◆ **Material supplied**
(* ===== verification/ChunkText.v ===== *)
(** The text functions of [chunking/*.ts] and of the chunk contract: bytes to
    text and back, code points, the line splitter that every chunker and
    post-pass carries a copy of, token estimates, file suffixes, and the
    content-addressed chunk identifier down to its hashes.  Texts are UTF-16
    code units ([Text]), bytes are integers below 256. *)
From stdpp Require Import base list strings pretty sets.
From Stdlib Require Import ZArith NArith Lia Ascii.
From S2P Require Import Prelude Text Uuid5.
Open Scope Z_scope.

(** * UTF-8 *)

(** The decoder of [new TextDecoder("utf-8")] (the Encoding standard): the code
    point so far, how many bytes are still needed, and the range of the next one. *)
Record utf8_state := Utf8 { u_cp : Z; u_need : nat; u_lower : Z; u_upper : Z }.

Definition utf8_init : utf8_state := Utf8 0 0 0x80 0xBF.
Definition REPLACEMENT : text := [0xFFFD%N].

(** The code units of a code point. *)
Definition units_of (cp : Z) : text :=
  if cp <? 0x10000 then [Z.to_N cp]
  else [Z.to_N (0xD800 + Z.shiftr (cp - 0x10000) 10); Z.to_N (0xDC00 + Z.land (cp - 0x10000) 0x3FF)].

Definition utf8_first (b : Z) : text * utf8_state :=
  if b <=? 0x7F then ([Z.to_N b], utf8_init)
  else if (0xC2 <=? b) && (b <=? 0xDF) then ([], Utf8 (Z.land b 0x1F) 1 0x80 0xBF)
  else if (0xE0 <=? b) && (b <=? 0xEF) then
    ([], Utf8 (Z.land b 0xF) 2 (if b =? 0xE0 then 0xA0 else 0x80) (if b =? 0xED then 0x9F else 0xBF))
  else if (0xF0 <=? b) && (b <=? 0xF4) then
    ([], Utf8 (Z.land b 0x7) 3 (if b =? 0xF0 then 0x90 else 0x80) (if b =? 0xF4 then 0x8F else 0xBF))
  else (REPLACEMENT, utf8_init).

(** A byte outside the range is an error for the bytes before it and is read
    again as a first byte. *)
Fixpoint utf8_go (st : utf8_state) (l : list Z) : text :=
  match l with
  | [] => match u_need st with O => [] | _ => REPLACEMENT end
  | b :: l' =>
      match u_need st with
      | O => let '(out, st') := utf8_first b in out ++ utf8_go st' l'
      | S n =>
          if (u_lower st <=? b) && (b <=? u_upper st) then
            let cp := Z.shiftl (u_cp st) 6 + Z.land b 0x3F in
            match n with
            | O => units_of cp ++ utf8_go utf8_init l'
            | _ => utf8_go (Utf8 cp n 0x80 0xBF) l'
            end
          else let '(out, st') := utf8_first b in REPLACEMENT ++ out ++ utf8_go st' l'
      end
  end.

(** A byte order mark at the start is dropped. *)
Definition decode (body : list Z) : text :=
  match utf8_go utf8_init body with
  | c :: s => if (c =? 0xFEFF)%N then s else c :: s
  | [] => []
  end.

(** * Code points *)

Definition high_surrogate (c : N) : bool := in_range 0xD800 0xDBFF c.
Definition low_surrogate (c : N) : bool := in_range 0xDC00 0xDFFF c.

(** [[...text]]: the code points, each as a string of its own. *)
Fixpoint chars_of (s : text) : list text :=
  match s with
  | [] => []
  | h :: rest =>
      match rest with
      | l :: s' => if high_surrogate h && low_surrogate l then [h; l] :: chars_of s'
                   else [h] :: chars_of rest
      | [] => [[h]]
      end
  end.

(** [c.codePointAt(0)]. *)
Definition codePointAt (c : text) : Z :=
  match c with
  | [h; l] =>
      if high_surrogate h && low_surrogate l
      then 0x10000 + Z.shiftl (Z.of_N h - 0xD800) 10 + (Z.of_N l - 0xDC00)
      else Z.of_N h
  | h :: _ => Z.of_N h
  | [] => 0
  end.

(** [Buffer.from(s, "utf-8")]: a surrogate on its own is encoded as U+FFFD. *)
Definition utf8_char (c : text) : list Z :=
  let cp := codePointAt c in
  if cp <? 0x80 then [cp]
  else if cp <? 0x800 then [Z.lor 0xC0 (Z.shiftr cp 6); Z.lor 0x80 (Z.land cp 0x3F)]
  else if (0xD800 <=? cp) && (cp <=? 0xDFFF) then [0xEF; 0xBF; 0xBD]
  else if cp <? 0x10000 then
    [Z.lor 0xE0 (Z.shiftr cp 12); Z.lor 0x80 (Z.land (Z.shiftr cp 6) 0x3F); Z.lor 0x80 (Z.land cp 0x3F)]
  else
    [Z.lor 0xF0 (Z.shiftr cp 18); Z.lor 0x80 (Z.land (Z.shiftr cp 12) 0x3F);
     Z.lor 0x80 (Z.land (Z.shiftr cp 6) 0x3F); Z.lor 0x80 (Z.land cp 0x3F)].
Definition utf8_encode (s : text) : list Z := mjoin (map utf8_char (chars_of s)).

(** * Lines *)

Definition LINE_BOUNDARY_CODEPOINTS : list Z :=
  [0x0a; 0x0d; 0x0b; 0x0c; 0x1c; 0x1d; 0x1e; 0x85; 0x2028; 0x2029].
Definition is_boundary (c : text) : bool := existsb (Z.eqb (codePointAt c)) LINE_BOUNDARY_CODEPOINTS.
* * *
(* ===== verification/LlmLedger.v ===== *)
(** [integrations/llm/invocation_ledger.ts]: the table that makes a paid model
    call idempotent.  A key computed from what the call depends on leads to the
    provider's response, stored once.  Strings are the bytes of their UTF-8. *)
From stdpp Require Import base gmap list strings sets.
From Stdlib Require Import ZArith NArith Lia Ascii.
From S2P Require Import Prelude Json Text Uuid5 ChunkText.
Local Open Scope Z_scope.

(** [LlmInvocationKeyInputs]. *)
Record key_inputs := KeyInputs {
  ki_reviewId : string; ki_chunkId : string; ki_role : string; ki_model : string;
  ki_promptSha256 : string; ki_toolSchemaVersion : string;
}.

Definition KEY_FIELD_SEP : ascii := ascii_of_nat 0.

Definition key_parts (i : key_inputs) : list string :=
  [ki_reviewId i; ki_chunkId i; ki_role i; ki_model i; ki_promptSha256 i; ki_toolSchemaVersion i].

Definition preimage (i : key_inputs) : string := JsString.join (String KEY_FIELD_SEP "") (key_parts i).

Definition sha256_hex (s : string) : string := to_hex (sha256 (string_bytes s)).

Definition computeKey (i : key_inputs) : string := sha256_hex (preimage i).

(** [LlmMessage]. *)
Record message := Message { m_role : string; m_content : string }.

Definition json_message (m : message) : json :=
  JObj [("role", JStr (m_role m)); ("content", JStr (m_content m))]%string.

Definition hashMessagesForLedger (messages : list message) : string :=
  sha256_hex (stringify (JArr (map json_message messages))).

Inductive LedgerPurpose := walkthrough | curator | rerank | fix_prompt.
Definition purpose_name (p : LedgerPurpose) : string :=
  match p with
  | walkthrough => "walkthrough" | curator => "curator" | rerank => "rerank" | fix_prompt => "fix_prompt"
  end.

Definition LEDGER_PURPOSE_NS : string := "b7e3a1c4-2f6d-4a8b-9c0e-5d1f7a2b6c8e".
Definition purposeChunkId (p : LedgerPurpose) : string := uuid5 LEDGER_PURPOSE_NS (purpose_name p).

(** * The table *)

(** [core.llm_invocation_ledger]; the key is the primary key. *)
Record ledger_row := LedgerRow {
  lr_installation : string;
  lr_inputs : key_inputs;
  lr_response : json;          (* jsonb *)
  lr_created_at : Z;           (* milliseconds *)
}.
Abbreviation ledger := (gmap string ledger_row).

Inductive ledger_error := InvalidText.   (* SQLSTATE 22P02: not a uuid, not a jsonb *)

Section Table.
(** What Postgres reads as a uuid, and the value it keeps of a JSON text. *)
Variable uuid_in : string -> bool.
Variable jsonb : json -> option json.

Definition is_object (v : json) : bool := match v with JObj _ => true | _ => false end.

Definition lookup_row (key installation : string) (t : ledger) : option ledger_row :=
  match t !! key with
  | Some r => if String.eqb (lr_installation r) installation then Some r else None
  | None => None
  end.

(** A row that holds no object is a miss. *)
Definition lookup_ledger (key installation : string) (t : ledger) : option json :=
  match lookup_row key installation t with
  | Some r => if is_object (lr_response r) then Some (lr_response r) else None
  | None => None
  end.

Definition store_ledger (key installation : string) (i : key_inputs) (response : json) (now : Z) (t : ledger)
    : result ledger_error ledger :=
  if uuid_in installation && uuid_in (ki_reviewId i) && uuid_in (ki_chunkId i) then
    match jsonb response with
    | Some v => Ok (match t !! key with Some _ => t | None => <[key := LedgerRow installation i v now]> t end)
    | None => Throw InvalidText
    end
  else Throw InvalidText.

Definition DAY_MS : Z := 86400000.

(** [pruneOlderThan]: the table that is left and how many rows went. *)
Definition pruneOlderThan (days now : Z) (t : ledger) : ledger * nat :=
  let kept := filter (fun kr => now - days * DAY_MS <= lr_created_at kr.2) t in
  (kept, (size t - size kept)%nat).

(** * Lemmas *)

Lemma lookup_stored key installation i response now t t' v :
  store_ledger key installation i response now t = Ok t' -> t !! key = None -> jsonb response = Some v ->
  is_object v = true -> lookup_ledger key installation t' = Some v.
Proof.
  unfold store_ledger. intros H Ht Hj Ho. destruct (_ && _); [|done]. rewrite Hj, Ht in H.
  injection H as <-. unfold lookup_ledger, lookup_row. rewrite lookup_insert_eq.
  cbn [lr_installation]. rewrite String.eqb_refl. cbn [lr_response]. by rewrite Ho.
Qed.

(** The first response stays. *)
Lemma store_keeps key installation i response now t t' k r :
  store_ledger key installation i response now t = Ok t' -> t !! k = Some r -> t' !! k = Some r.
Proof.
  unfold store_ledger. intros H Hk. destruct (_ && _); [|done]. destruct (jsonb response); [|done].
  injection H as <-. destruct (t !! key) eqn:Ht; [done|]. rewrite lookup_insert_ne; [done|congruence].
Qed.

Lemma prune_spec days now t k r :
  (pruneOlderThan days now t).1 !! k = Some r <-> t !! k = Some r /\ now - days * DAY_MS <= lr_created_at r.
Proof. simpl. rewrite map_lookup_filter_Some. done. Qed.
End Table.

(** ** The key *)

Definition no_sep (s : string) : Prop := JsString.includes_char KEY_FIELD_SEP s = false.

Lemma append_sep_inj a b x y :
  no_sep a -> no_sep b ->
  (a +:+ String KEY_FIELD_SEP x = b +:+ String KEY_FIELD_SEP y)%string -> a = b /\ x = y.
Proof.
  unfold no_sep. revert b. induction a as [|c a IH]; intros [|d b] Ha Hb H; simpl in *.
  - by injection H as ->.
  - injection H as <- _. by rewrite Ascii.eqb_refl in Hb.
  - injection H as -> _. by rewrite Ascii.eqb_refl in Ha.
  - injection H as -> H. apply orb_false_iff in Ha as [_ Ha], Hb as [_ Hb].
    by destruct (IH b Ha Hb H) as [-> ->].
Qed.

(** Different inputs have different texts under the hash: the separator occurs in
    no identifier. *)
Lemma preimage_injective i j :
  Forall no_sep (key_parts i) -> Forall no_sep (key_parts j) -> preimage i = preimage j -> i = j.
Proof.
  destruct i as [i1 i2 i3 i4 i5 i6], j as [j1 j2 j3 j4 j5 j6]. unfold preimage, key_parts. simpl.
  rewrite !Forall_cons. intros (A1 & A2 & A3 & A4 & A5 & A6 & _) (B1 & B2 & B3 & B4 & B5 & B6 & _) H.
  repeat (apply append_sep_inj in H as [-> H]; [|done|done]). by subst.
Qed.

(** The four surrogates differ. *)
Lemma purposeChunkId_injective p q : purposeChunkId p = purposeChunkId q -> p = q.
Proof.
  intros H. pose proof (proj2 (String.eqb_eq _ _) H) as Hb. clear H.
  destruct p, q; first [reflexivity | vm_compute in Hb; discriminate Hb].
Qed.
==
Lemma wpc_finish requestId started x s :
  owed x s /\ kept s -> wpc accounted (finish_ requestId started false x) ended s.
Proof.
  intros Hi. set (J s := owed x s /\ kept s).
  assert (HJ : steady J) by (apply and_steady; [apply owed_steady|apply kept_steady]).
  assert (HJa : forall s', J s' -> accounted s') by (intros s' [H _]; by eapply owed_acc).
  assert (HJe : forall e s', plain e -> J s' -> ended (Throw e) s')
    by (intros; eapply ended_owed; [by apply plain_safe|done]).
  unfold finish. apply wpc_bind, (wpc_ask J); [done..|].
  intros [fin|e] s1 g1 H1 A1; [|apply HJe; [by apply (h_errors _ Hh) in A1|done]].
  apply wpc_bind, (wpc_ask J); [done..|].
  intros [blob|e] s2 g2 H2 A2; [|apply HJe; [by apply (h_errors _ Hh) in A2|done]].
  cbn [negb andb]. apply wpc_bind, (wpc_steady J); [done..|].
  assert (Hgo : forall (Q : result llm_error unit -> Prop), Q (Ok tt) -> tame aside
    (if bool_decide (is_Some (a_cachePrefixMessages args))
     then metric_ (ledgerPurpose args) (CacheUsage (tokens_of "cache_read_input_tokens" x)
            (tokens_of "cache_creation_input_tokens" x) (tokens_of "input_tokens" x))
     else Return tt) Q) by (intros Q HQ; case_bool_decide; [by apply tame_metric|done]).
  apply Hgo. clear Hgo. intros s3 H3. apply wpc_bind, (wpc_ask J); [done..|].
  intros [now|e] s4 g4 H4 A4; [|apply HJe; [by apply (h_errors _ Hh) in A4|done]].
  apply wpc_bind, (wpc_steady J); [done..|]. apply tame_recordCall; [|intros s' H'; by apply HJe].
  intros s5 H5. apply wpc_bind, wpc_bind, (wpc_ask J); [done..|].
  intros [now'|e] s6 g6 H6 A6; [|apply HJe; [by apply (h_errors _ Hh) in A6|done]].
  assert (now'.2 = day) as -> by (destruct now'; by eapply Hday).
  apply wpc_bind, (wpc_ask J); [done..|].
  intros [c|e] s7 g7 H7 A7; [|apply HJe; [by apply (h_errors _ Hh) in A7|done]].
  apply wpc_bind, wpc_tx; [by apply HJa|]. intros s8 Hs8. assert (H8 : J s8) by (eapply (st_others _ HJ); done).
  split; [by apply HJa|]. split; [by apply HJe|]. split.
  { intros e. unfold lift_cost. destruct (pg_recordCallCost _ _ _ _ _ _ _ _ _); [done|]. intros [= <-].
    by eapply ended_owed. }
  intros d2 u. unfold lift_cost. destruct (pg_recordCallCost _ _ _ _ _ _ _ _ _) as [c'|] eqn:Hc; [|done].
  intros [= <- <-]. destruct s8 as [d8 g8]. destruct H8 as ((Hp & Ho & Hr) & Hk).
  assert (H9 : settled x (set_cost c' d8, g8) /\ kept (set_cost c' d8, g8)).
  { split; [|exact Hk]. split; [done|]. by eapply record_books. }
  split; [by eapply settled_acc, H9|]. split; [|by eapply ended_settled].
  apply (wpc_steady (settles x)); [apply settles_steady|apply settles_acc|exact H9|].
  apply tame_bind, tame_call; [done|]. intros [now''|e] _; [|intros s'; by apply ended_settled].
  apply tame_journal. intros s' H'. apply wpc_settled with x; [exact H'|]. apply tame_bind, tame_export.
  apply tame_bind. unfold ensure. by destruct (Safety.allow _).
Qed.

◆ **Directions for this task**
Above are some records; copy exactly the lines from the one with "Lemma preimage_injective i" through the one with "destruct i as", both included, and no others.

◆ **Answer area**
Lemma preimage_injective i j :
  Forall no_sep (key_parts i) -> Forall no_sep (key_parts j) -> preimage i = preimage j -> i = j.
Proof.
  destruct i as [i1 i2 i3 i4 i5 i6], j as [j1 j2 j3 j4 j5 j6]. unfold preimage, key_parts. simpl.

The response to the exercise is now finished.